Ovide et le grand vide : conclusion

(réflexions semi absurdes sur une situation pleinement embarrassante)

Il y a deux mille ans, à Rome, naissait la littérature latine, ancêtre de tout ce qu’aujourd’hui tu lis ou regardes. Car télévision et cinéma ne sont toujours que de la littérature déguisée. Cette littérature latine a elle-même pour ancêtre la mythologie grecque. Le monde grec antique est mort depuis longtemps mais son art et sa philosophie seront conservés par des romains avides de beauté et de reconnaissance qui en réécriront intelligemment la moindre parcelle. Parmi ces écrivains romains figure Ovide, un type à part. Né riche, érudit, intelligent, porngraphe et rétif à l’autorité, il voyage énormément mais reste attaché à la Grèce (alors colonie romaine) et aux splendeurs de son passé. Lassé de ses écrits érotiques qui lui valent à la fois le succès et les ennuis, il se lance dans un projet audacieux : la réécriture de la mythologie grecque.

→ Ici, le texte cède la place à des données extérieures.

(** In multipart mode of the unified client, a non-200 response whose body
    does not decode as the envelope yields the status error. *)
Theorem unified_multipart_undecodable_non200 :
  ∀ (T : Type) (dT : decoder T) (pu : string → option error)
    (c : Client) (req : GraphRequest) (target : option T)
    (ch : choices) (Do : HTTPDoer) (r : http_request) (res : http_response)
    (buf : body_bytes) (g : option Unified.GraphResponse) (err : json_error),
    useMultipartForm c = true →
    httpClient c = Some Do →
    Unified.sent (Unified.Run dT pu c None req target ch) = [r] →
    Do r = inl res →
    RespBody res = Readable buf →
    StatusCode res ≠ StatusOK →
    Unified.Decode dT (text buf)
      {| Unified.Data := Unified.interface_of target; Unified.Errors := [] |}
      = (g, Some err) →
    Unified.returned (Unified.Run dT pu c None req target ch)
      = Return (None, Some (StatusNotOK (StatusCode res))).
Proof.
  intros * Hmode Hdo Hsent Hres Hbody Hcode Hdec.
  assert ((StatusCode res =? StatusOK)%Z = false) as Hneq by (by apply Z.eqb_neq).
  run_paths; rewrite ?Hneq in *; simplify_eq/=; done.
Qed.

Lemma unified_multipart_undecodable_non200_witness :
  let c := client_with true (transport_double 500 None) in
  let req := NewGraphqlRequest "query {x}" in
  Unified.returned (Unified.Run generic_target url_parses c None req (Some JNull) no_headers)
    = Return (None, Some (StatusNotOK 500)).
Proof.
  intros c req.
  eapply (unified_multipart_undecodable_non200 json generic_target url_parses c req
            (Some JNull) no_headers (transport_double 500 None))
    with (res := {| StatusCode := 500;
                    RespBody := Readable {| text := None; after_decoder := None |} |}).
  - reflexivity.
  - reflexivity.
  - reflexivity.
  - reflexivity.
  - reflexivity.
  - discriminate.
  - reflexivity.
Defined.

Lemma runWithJSON_status_first_witness :
  let c := client_with false (transport_double 500 (Some not_found_body)) in
  let req := NewGraphqlRequest "query {x}" in
  Unified.returned (Unified.Run generic_target url_parses c None req (Some JNull) no_headers)
    = Return (None, Some (StatusNotOK 500))
  ∧ Legacy.returned
      (Legacy.Run generic_target generic_target url_parses c None req (Some JNull)
         (Some JNull) no_headers)
    = Return (Some (StatusNotOK 500)).
Proof.
  intros c req.
  eapply (runWithJSON_status_first json json generic_target generic_target url_parses c req
            (Some JNull) (Some JNull) no_headers
            (transport_double 500 (Some not_found_body)))
    with (res := {| StatusCode := 500;
                    RespBody := Readable {| text := Some not_found_body;
                                            after_decoder := None |} |}).
  - reflexivity.
  - reflexivity.
  - reflexivity.
  - reflexivity.
  - reflexivity.
  - discriminate.
Defined.

Lemma legacy_runWithJSON_unmarshal_discarded_witness :
  let c := client_with false (transport_double 500 (Some (JObj []))) in
  let req := NewGraphqlRequest "query {x}" in
  Legacy.returned
    (Legacy.Run generic_target dec_string url_parses c None req None (Some "") no_headers)
    = Return (Some (StatusNotOK 500))
  ∧ Legacy.error_target
      (Legacy.Run generic_target dec_string url_parses c None req None (Some "") no_headers)
    = (Legacy.Unmarshal dec_string (Some (JObj [])) (Some "")).1.
Proof.
  intros c req.
  eapply (legacy_runWithJSON_unmarshal_discarded json string generic_target dec_string
            url_parses c req None (Some "") no_headers
            (transport_double 500 (Some (JObj []))))
    with (res := {| StatusCode := 500;
                    RespBody := Readable {| text := Some (JObj []);
                                            after_decoder := None |} |})
         (buf := {| text := Some (JObj []); after_decoder := None |}).
  - reflexivity.
  - reflexivity.
  - reflexivity.
  - reflexivity.
  - reflexivity.
  - discriminate.
Defined.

Cette réécriture, il la coordonne autour d’un thème central : la faculté pour les dieux et les déesses de se transformer en humain, en animal ou en tout autre chose dans le seul but de tromper ou de se venger d’autres déesses ou d’autres dieux, voire pour simplement emmerder le monde des simples mortels comme si ces derniers n’avaient déjà pas assez de problèmes ! Ces transformations, Ovide les nomme « Métamorphoses ».

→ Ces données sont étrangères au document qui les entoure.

(** *** The per-mode-call adapter *)

Definition imrphenomxh_args (p : params) (l m : Z) (laldict : LALDict)
    : result (list (arg LALDict)) :=
  (let* mass1 := (let* v := getitem p "mass1" in
                  let* kg := solar_mass_to_kg X v in py_float kg) in
   let* mass2 := (let* v := getitem p "mass2" in
                  let* kg := solar_mass_to_kg X v in py_float kg) in
   let* spin1z := (let* v := getitem p "spin1z" in py_float v) in
   let* spin2z := (let* v := getitem p "spin2z" in py_float v) in
   let* distance := (let* v := getitem p "distance" in
                     let* d := py_float v in megaparsecs_to_meters X d) in
   let* f_lower := getitem p "f_lower" in
   let* f_final := getitem p "f_final" in
   let* delta_f := getitem p "delta_f" in
   let* coa_phase := getitem p "coa_phase" in
   let* f_ref := getitem p "f_ref" in
   Ok [AVal (VNum mass1); AVal (VNum mass2);
       AVal (VNum spin1z); AVal (VNum spin2z); AInt l; AInt m;
       AVal distance; AVal f_lower; AVal f_final; AVal delta_f;
       AVal coa_phase; AVal f_ref; ADict laldict])%result.

(** The plus and cross strains stored for a mode [(l, m)] whose solver
    output is [hlm]. *)
Definition imrphenomxh_strains (m : Z) (hlm : series C)
    : series C * series C :=
  let hplm := smul half hlm in
  let hclm := smul half_j hlm in
  let hclm := if 0 <? m then smul minus_one hclm else hclm in
  (hplm, hclm).

(** The body of [for (l, m) in mode_array], with the parameter set and the
    result dictionary it updates. *)
Fixpoint imrphenomxh_loop (p : params) (mode_array : list mode)
    (hlms : fd_modes) : M LALDict fd_modes :=
  match mode_array with
  | [] => mret hlms
  | (l, m) :: rest =>
      let p := <["mode_array" := VModes [(l, m)]]> p in
      (let* laldict := lift (_check_lal_pars X p) in
       let* args := lift (imrphenomxh_args p l m laldict) in
       let* hlm := call_one_mode args in
       let hlm := FrequencySeries (data hlm) (delta hlm) (epoch hlm) in
       imrphenomxh_loop p rest (<[(l, m) := imrphenomxh_strains m hlm]> hlms))%M
  end.

(** The parameter set as the loop first sees it: [mode_array] popped and
    [f_final] defaulted to zero. *)
Definition imrphenomxh_params (p : params) : params :=
  let p := delete "mode_array" p in
  match p !! "f_final" with
  | Some _ => p
  | None => <["f_final" := VNum 0%Qc]> p
  end.

(** [default_modes] on a parameter value: a value that is not a string
    fails both membership tests and then has no [startswith]. *)
Definition default_modes_of (approx : value) : result (list mode) :=
  match approx with
  | VStr name => default_modes name
  | _ => Err (AttributeError "startswith")
  end.

(** The mode list the loop runs over: the popped [mode_array], or the
    default modes of the approximant when it is absent or [None]. *)
Definition imrphenomxh_mode_array (p : params) (approx : value)
    : result (list mode) :=
  match p !! "mode_array" with
  | None | Some VNone => default_modes_of approx
  | Some v => iter_modes v
  end.

Definition get_imrphenomxh_modes (p : params) : M LALDict fd_modes :=
  (let* approx := lift (getitem p "approximant") in
   let* ok := lift (py_startswith approx "IMRPhenomX") in
   if negb ok then mraise (ValueError "unsupported approximant")
   else
     let* mode_array := lift (imrphenomxh_mode_array p approx) in
     imrphenomxh_loop (imrphenomxh_params p) mode_array ∅)%M.

(** *** The registries and the two entry points *)

Definition _mode_waveform_td : gmap string (params -> M LALDict td_modes) :=
  list_to_map
    [("EOBNRv2", get_lalsimulation_modes);
     ("EOBNRv2HM", get_lalsimulation_modes);
     ("IMRPhenomTPHM", get_lalsimulation_modes);
     ("NRSur7dq2", get_lalsimulation_modes);
     ("NRSur7dq4", get_nrsur_modes);
     ("NRHybSur3dq8", get_nrhybsur_modes);
     ("pSEOBNRv4HM_PA", get_lalsimulation_modes);
     ("SEOBNRv4HM_PA", get_lalsimulation_modes);
     ("SEOBNRv4P", get_lalsimulation_modes);
     ("SEOBNRv4PHM", get_lalsimulation_modes);
     ("SpinTaylorT1", get_lalsimulation_modes);
     ("SpinTaylorT4", get_lalsimulation_modes);
     ("SpinTaylorT5", get_lalsimulation_modes);
     ("TaylorT1", get_lalsimulation_modes);
     ("TaylorT2", get_lalsimulation_modes);
     ("TaylorT3", get_lalsimulation_modes);
     ("TaylorT4", get_lalsimulation_modes)].

Definition _mode_waveform_fd : gmap string (params -> M LALDict fd_modes) :=
  list_to_map [("IMRPhenomXHM", get_imrphenomxh_modes)].

(** The membership test [apprx not in registry] and the call of
    [registry[apprx]] on the parameters, for a registry keyed by strings: a
    value that is not a string is in no registry, and a list cannot be
    looked up at all. *)
Definition dispatch {A} (registry : gmap string (params -> M LALDict A))
    (apprx : value) (p : params) : M LALDict A :=
  let unsupported :=
    mraise (ValueError ("I don't support approximant "
                        ++ format_value apprx ++ ", sorry")) in
  match apprx with
  | VModes _ => mraise (TypeError "unhashable type: 'list'")
  | VStr name =>
      match registry !! name with
      | None => unsupported
      | Some adapter =>
          (let* _ := emit (CallAdapter name) in adapter p)%M
      end
  | _ => unsupported
  end.

Definition get_fd_waveform_modes (template : option Template)
    (kwargs : params) : M LALDict fd_modes :=
  let p := props X template kwargs in
  let required := fd_required X in
  (let* _ := lift (check_args X p required) in
   let* apprx := lift (getitem p "approximant") in
   dispatch _mode_waveform_fd apprx p)%M.

Definition get_td_waveform_modes (template : option Template)
    (kwargs : params) : M LALDict td_modes :=
  let p := props X template kwargs in
  let required := td_required X in
  (let* _ := lift (check_args X p required) in
   let* apprx := lift (getitem p "approximant") in
   dispatch _mode_waveform_td apprx p)%M.

End Engine.

(** Modelled from the spec: the required-parameter checker [check_args] of
    [pycbc.waveform.waveform] (not part of this file). Given a parameter
    mapping and a list of required names it raises if any are missing, with
    a [MissingParameter] error naming the missing keys. *)
Definition missing_keys (p : params) (required : list string) : list string :=
  List.filter (fun k => negb (bool_decide (is_Some (p !! k)))) required.

Definition MissingParameter (keys : list string) : exn :=
  Exn "MissingParameter" keys.

Definition check_args_spec (p : params) (required : list string)
    : result unit :=
  match missing_keys p required with
  | [] => Ok tt
  | missing => Err (MissingParameter missing)
  end.

(** ** Definitions used to state the properties *)

(** The modes of the NRSur7dq4 table: every (l, m) with l from 2 to 4 and m
    from -l to l. *)
Definition full_range_modes : list mode :=
  [(2, -2); (2, -1); (2, 0); (2, 1); (2, 2);
   (3, -3); (3, -2); (3, -1); (3, 0); (3, 1); (3, 2); (3, 3);
   (4, -4); (4, -3); (4, -2); (4, -1); (4, 0); (4, 1); (4, 2); (4, 3);
   (4, 4)]%Z.

(** The sum over the modes of a dictionary of harmonic times mode, for
    harmonic values [y]. *)
Definition mode_sum (y : mode -> C) (hlms : list (mode * C)) : C :=
  fold_right (fun '(k, h) acc => Cadd (Cmul (y k) h) acc) C0 hlms.

Section Statements.

Context {Template LALDict : Type}.
Variable X : Externals Template LALDict.

(** The frequency series the external solver returns for the mode [(l, m)]
    when the per-mode-call adapter runs on the parameters [p]. *)
Definition imrphenomxh_solver_output (p : params) (l m : Z)
    : result (series C) :=
  let q := <["mode_array" := VModes [(l, m)]]> (imrphenomxh_params p) in
  (let* laldict := _check_lal_pars X q in
   let* args := imrphenomxh_args X q l m laldict in
   lalsim_one_mode X args)%result.

(** Every entry of a result dictionary holds the strains made from the
    solver output for its mode. *)
Definition derived (p : params) (hlms : fd_modes) : Prop :=
  forall l m s, hlms !! (l, m) = Some s ->
    exists h, imrphenomxh_solver_output p l m = Ok h /\
              s = imrphenomxh_strains m h.

(** The solver named [fn] raises [e] on the arguments [args]. *)
Definition solver_raises (fn : solver_fn) (args : list (arg LALDict))
    (e : exn) : Prop :=
  match fn with
  | SimIMRPhenomXHMGenerateFDOneMode => lalsim_one_mode X args = Err e
  | _ => lalsim_modes X fn args = Err e
  end.

(** A computation hands a solver failure to its caller unchanged: whenever a
    solver call it made raised [e], its own result is the error [e]. The
    first form starts from any trace, the second from the empty one. *)
Definition propagates_from {A} (m : M LALDict A) : Prop :=
  forall t0 r t, m t0 = (r, t) ->
    exists t1, t = t0 ++ t1 /\
      forall fn args e,
        In (CallSolver fn args) t1 -> solver_raises fn args e -> r = Err e.

Definition failure_unchanged {A} (m : M LALDict A) : Prop :=
  forall r t fn args e,
    run m = (r, t) ->
    In (CallSolver fn args) t -> solver_raises fn args e -> r = Err e.

End Statements.

(** The error a caller sees for a name that is in no registry. *)
Definition UnsupportedModel (name : string) : exn :=
  ValueError ("I don't support approximant " ++ name ++ ", sorry").

(** ** A stub environment, for running the engine on concrete inputs *)

Definition stub_series : series C :=
  Series [(1%Qc, 0%Qc); (0%Qc, 1%Qc)] 1%Qc 0%Qc.

(** Modelled from the spec: the required-name lists [parameters.td_required]
    and [parameters.fd_required] (not part of this file): the time step, the
    two component masses, the lower and the reference frequency, the
    distance and the approximant name; the frequency domain requires
    additionally a frequency step and the coalescence phase. *)
Definition td_required_spec : list string :=
  ["delta_t"; "mass1"; "mass2"; "f_lower"; "f_ref"; "distance";
   "approximant"].
Definition fd_required_spec : list string :=
  td_required_spec ++ ["delta_f"; "coa_phase"].

Definition stub_with
    (modes : solver_fn -> list (arg unit) -> result (list sph_node))
    (one_mode : list (arg unit) -> result (series C))
    : Externals unit unit :=
  {| MSUN_SI := Q2Qc (2 # 1);
     PC_SI := Q2Qc (3 # 1);
     SpinWeightedSphericalHarmonic := fun _ _ _ _ _ => Ok (1%Qc, 0%Qc);
     ls_attr := fun s =>
       if str_in s lalsimulation_approximant_names then Some 0%Z else None;
     lalsim_modes := modes;
     lalsim_one_mode := one_mode;
     props := fun _ kwargs => kwargs;
     check_args := check_args_spec;
     _check_lal_pars := fun _ => Ok tt;
     td_required := td_required_spec;
     fd_required := fd_required_spec;
     solar_mass_to_kg := fun v => py_mul v (Q2Qc (2 # 1));
     megaparsecs_to_meters := fun d => Ok (VNum (d * Q2Qc (3000000 # 1)));
     float_of_str := fun _ => None;
     py_str := fun _ => "" |}.

(** Solvers that answer every call with one (2, 2) mode. *)
Definition stub : Externals unit unit :=
  stub_with (fun _ _ => Ok [SphNode 2 2 stub_series])
            (fun _ => Ok stub_series).

(** Solvers that fail every call with a native error. *)
Definition native_failure : exn :=
  Exn "RuntimeError" ["Internal function call failed"].

Definition failing_stub : Externals unit unit :=
  stub_with (fun _ _ => Err native_failure) (fun _ => Err native_failure).

(** A complete parameter set, and the same with an unregistered name. *)
Definition sample_params (approximant : string) : params :=
  list_to_map
    [("approximant", VStr approximant);
     ("delta_t", VNum (Q2Qc (1 # 4096)));
     ("delta_f", VNum (Q2Qc (1 # 4)));
     ("mass1", VNum (Q2Qc (30 # 1)));
     ("mass2", VNum (Q2Qc (20 # 1)));
     ("spin1x", VNum 0%Qc); ("spin1y", VNum 0%Qc); ("spin1z", VNum 0%Qc);
     ("spin2x", VNum 0%Qc); ("spin2y", VNum 0%Qc); ("spin2z", VNum 0%Qc);
     ("f_lower", VNum (Q2Qc (20 # 1)));
     ("f_ref", VNum (Q2Qc (20 # 1)));
     ("distance", VNum (Q2Qc (100 # 1)));
     ("coa_phase", VNum 0%Qc)].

Avec un brin de mauvaise foi (dont je ne suis pourtant pas coutumier), je vois dans ces « Métamorphoses » la première grande histoire du masque. Les dirigeants ont remplacé les divinités mais leur façon d’agir est la même. Se grimer, se vêtir, se revêtir, se costumer, se maquiller, se travestir, se camoufler, s’apprêter, se pomponner, se cacher derrière des discours et des postures pour finalement ne prendre soin que d’eux-mêmes.

Le fait que toutes et tous (ou presque) soyons aujourd’hui contraint.e.s de déambuler sous masque devrait nous inciter à reconsidérer notre rapport à toute forme de pouvoir. Bien sûr, en ces temps de contagion aérienne, le masque chirurgical qui nous anonymise un peu plus dans la foule, est une prévention efficace et (je le crois) nécessaire. Il a aussi ses avantages. Personnellement, je n’ai plus ni rhume, ni allergie aux pollens depuis que je le porte. Surtout, les gens que tu croises, tu ne peux plus les identifier que par leur regard. Ce regard si personnel et si invariant qu’il peut tout révélér d’une personne. Car même blotti au sein de yeux outrageusement maquillés — et pour ma part, l’outrageux peut vite venir d’un simple trait — un regard ne change pas.

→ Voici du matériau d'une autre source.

(** [run_harvest_stage()] *)
Definition run_harvest_stage (p : pipeline) (scripts : list script) (s : state)
    : bool * state :=
  if skip_harvest p then (true, logged SkippingHarvest s)
  else
    let s1 := with_harvest (set_total (length scripts) (st_harvest (stats s)))
                (logged Stage1 s) in
    match scripts with
    | [] => (false, logged NoScriptsFound s1)
    | _ =>
        let s2 := foldl harvest_one s1 scripts in
        (bool_decide (0 < h_success (st_harvest (stats s2)))%nat, s2)
    end.

Definition merge_exclude : list text :=
  [lit "ALL_QUOTES.json"; lit "ALL_QUOTES.txt"; lit "harvest_pipeline.log"].

(** [run_merge_stage()] *)
Definition run_merge_stage (p : pipeline) (s : state) : bool * state :=
  if skip_merge p then (true, logged SkippingMerge s)
  else
    let s1 := logged Stage2 s in
    match merge_quotes (lit "*.json") (Some merge_exclude)
            ALL_QUOTES_json ALL_QUOTES_txt (fs s1) with
    | Some (quotes, dir') =>
        (bool_decide (0 < length quotes)%nat,
         {| fs := dir'; db := db s1;
            stats := {| st_harvest := st_harvest (stats s1);
                        st_merge_input_files := st_merge_input_files (stats s1);
                        st_merge_output_quotes := length quotes;
                        st_import := st_import (stats s1) |};
            log := log s1 |})
    | None => (false, logged MergeRaised s1)
    end.

(** [run_import_stage()] *)
Definition run_import_stage (p : pipeline) (s : state) : bool * state :=
  if skip_import p then (true, logged SkippingImport s)
  else
    let s1 := logged Stage3 s in
    match lookup_file ALL_QUOTES_json (fs s1) with
    | None => (false, logged CorpusNotFound s1)
    | Some _ =>
        let '(st, db') := import_to_postgres ALL_QUOTES_json (clear_db p) (fs s1) (db s1) in
        (bool_decide (0 < saved st)%nat || bool_decide (0 < skipped st)%nat,
         {| fs := fs s1; db := db';
            stats := {| st_harvest := st_harvest (stats s1);
                        st_merge_input_files := st_merge_input_files (stats s1);
                        st_merge_output_quotes := st_merge_output_quotes (stats s1);
                        st_import := st |};
            log := log s1 |})
    end.

(** The first step of [run()]: the harvest stage and the warning that
    follows it when no script succeeded. *)
Definition after_harvest (p : pipeline) (scripts : list script) (s : state) : state :=
  let '(harvest_success, s1) := run_harvest_stage p scripts s in
  if negb harvest_success && negb (skip_harvest p)
  then logged NoHarvestSucceeded s1 else s1.

(** [HarvestPipeline.run()] *)
Definition run (p : pipeline) (scripts : list script) (s : state) : bool * state :=
  if stats_only p then (true, logged StatisticsShown s)
  else
    let s1 := after_harvest p scripts s in
    let '(merge_success, s2) := run_merge_stage p s1 in
    if negb merge_success then (false, logged MergeStageFailed s2)
    else
      let '(import_success, s3) := run_import_stage p s2 in
      if negb import_success then (false, logged ImportStageFailed s3)
      else (true, logged PipelineCompleted s3).

(** [main()] after the flags are parsed: the process exit code and the
    final state. *)
Definition main (p : pipeline) (scripts : list script) (dir : filesystem)
    (store : database) : Z * state :=
  let '(success, s) := run p scripts (start dir store) in
  (if success then 0%Z else 1%Z, s).

End Pipeline.

(** ** The harvesters: harvest_citaty_net.py and harvest_wikiquote_ru.py *)

(** How [requests.get] ends.  [page] is what the source-specific extraction
    (BeautifulSoup and [clean_text]) reads off a response body. *)
Inductive http_result (page : Type) :=
| SSLError                                 (* requests.exceptions.SSLError *)
| RequestError                             (* another RequestException: refused, timed out, ... *)
| Response (status : Z) (body : page).

Arguments SSLError {page}.
Arguments RequestError {page}.
Arguments Response {page} status body.

(** The network: what the [n]-th request of a run gets for a URL, with or
    without certificate verification. *)
Abbreviation network page := (nat → text → bool → http_result page).

(** The lines of a harvester's log that mark its control flow. *)
Inductive harvest_log :=
| NoQuotesOnPage (page_no : Z)         (* warning: No quotes found on page {page} *)
| ErrorLoadingAuthor (a : text)        (* error: Error loading author '{author}': {e} *)
| RateLimited (a : text)               (* warning: 403 Forbidden for {author}. ... Waiting 30 seconds... *)
| StillRateLimited (a : text)          (* error: Skipping {author} - still rate limited. *)
| ErrorRetrying (a : text)             (* error: Error retrying {author}: {e} *)
| SavedQuotes (n : nat) (file : text). (* info: Saved {n} quotes to {output_file} *)

(** What a call of a harvester comes to: the list it returns ([None] when
    the call raises), the working directory afterwards, its log and the
    number of requests it made. *)
Record harvest_run := {
  returned : option (list quote);
  dir_after : filesystem;
  run_log : list harvest_log;
  requests_made : nat
}.

(** The decimal digits of a number, as [f'{page}'] prints them. *)
Definition decimal (n : Z) : text :=
  lit (NilZero.string_of_int (Z.to_int n)).

(** [response.raise_for_status()] raises on 4xx and 5xx. *)
Definition is_http_error (status : Z) : bool :=
  (400 <=? status)%Z && (status <? 600)%Z.

(** [re.search(r'[а-яёА-ЯЁ]', text)] *)
Definition cyrillic_letter : regex :=
  Set_ [(1072, 1103); (1105, 1105); (1040, 1071); (1025, 1025)].

Section Harvesters.
Context `{Unicode} {page : Type}.

(** [requests.get(url, verify=True)], and once more without verification
    when that raises SSLError: the result and the requests counted. *)
Definition get_with_fallback (net : network page) (n : nat) (url : text)
    : http_result page * nat :=
  match net n url true with
  | SSLError => (net (S n) url false, S (S n))
  | r => (r, S n)
  end.

(** The end of both harvesters: the file is written only when quotes were
    collected. *)
Definition save_and_return (quotes : list quote) (output_file : text)
    (dir : filesystem) (lg : list harvest_log) (n : nat) : harvest_run :=
  match quotes with
  | [] => {| returned := Some []; dir_after := dir; run_log := lg; requests_made := n |}
  | _ =>
      match write_file output_file (Json quotes) dir with
      | Some dir' =>
          {| returned := Some quotes; dir_after := dir';
             run_log := lg ++ [SavedQuotes (length quotes) output_file];
             requests_made := n |}
      | None =>
          {| returned := None; dir_after := dir; run_log := lg; requests_made := n |}
      end
  end.

End Harvesters.

Module CitatyNet.

Definition BASE_URL : text := lit "https://ru.citaty.net".

(** An element found on a page: its cleaned text and the cleaned text of
    the author element that follows it, if there is one. *)
Record element := {
  el_text : text;
  el_author : option text
}.

(** The elements the three [find_all] attempts settle on. *)
Abbreviation page := (list element).

Section Harvest.
Context `{Unicode}.

Definition url_patterns (page_no : Z) : list text :=
  [ BASE_URL ++ lit "/tsitaty/?page=" ++ decimal page_no;
    BASE_URL ++ lit "/tsitaty/page/" ++ decimal page_no ++ lit "/";
    BASE_URL ++ lit "/?page=" ++ decimal page_no ].

(** [for url in url_patterns]: the elements of the first variant that
    answers with some, or [None] when [success] stays [False]. *)
Fixpoint try_urls (net : network page) (n : nat) (urls : list text)
    : option page * nat :=
  match urls with
  | [] => (None, n)
  | url :: rest =>
      let '(r, n') := get_with_fallback net n url in
      match r with
      | Response status body =>
          if (status =? 404)%Z then try_urls net n' rest
          else if is_http_error status then try_urls net n' rest
          else match body with
               | [] => try_urls net n' rest
               | _ => (Some body, n')
               end
      | SSLError | RequestError => try_urls net n' rest
      end
  end.

(** The quotes one page adds. *)
Definition page_quotes (elements : page) : list quote :=
  omap (fun e =>
          if negb (re_search false cyrillic_letter (el_text e)) then None
          else if (20 <=? length (el_text e))%nat && is_valid_quotation_ru (el_text e)
          then Some {| q_text := JStr (el_text e);
                       q_author := match el_author e with
                                   | Some a => JStr a
                                   | None => JNull
                                   end;
                       q_source := JStr (lit "citaty_net");
                       q_lang := JStr (lit "ru") |}
          else None)
       elements.

(** [for page in range(1, max_pages + 1)], with its [break]. *)
Fixpoint pages_loop (net : network page) (pages : list Z) (n : nat)
    (quotes : list quote) (lg : list harvest_log)
    : list quote * list harvest_log * nat :=
  match pages with
  | [] => (quotes, lg, n)
  | p :: rest =>
      match try_urls net n (url_patterns p) with
      | (None, n') => (quotes, lg ++ [NoQuotesOnPage p], n')
      | (Some elements, n') =>
          pages_loop net rest n' (quotes ++ page_quotes elements) lg
      end
  end.

(** [range(1, max_pages + 1)] *)
Definition page_numbers (max_pages : Z) : list Z :=
  (fun i => Z.of_nat (S i)) <$> seq 0 (Z.to_nat max_pages).

(** [harvest_citaty_net(max_pages, output_file)] *)
Definition harvest_citaty_net (net : network page) (max_pages : Z)
    (output_file : text) (dir : filesystem) : harvest_run :=
  let '(quotes, lg, n) := pages_loop net (page_numbers max_pages) 0 [] [] in
  save_and_return quotes output_file dir lg n.

End Harvest.

End CitatyNet.

Module WikiquoteRu.

Definition BASE_URL : text := lit "https://ru.wikiquote.org/wiki".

Et que reste-t-il pour tromper son monde lorsque tu n’as plus que ton regard pour t’exprimer? Peut-être est-ce une des raisons inconscientes parmi celles qui animent les anti-masques ? Ce port involontaire du masque qui, pour le coup, nous démasque, est peut-être le déclic nécessaire pour entamer la métamorphose du « monde d’avant » en « monde d’après ». Cette fois, sans masque, sans frasque et sans histoire ou personnage fantasque.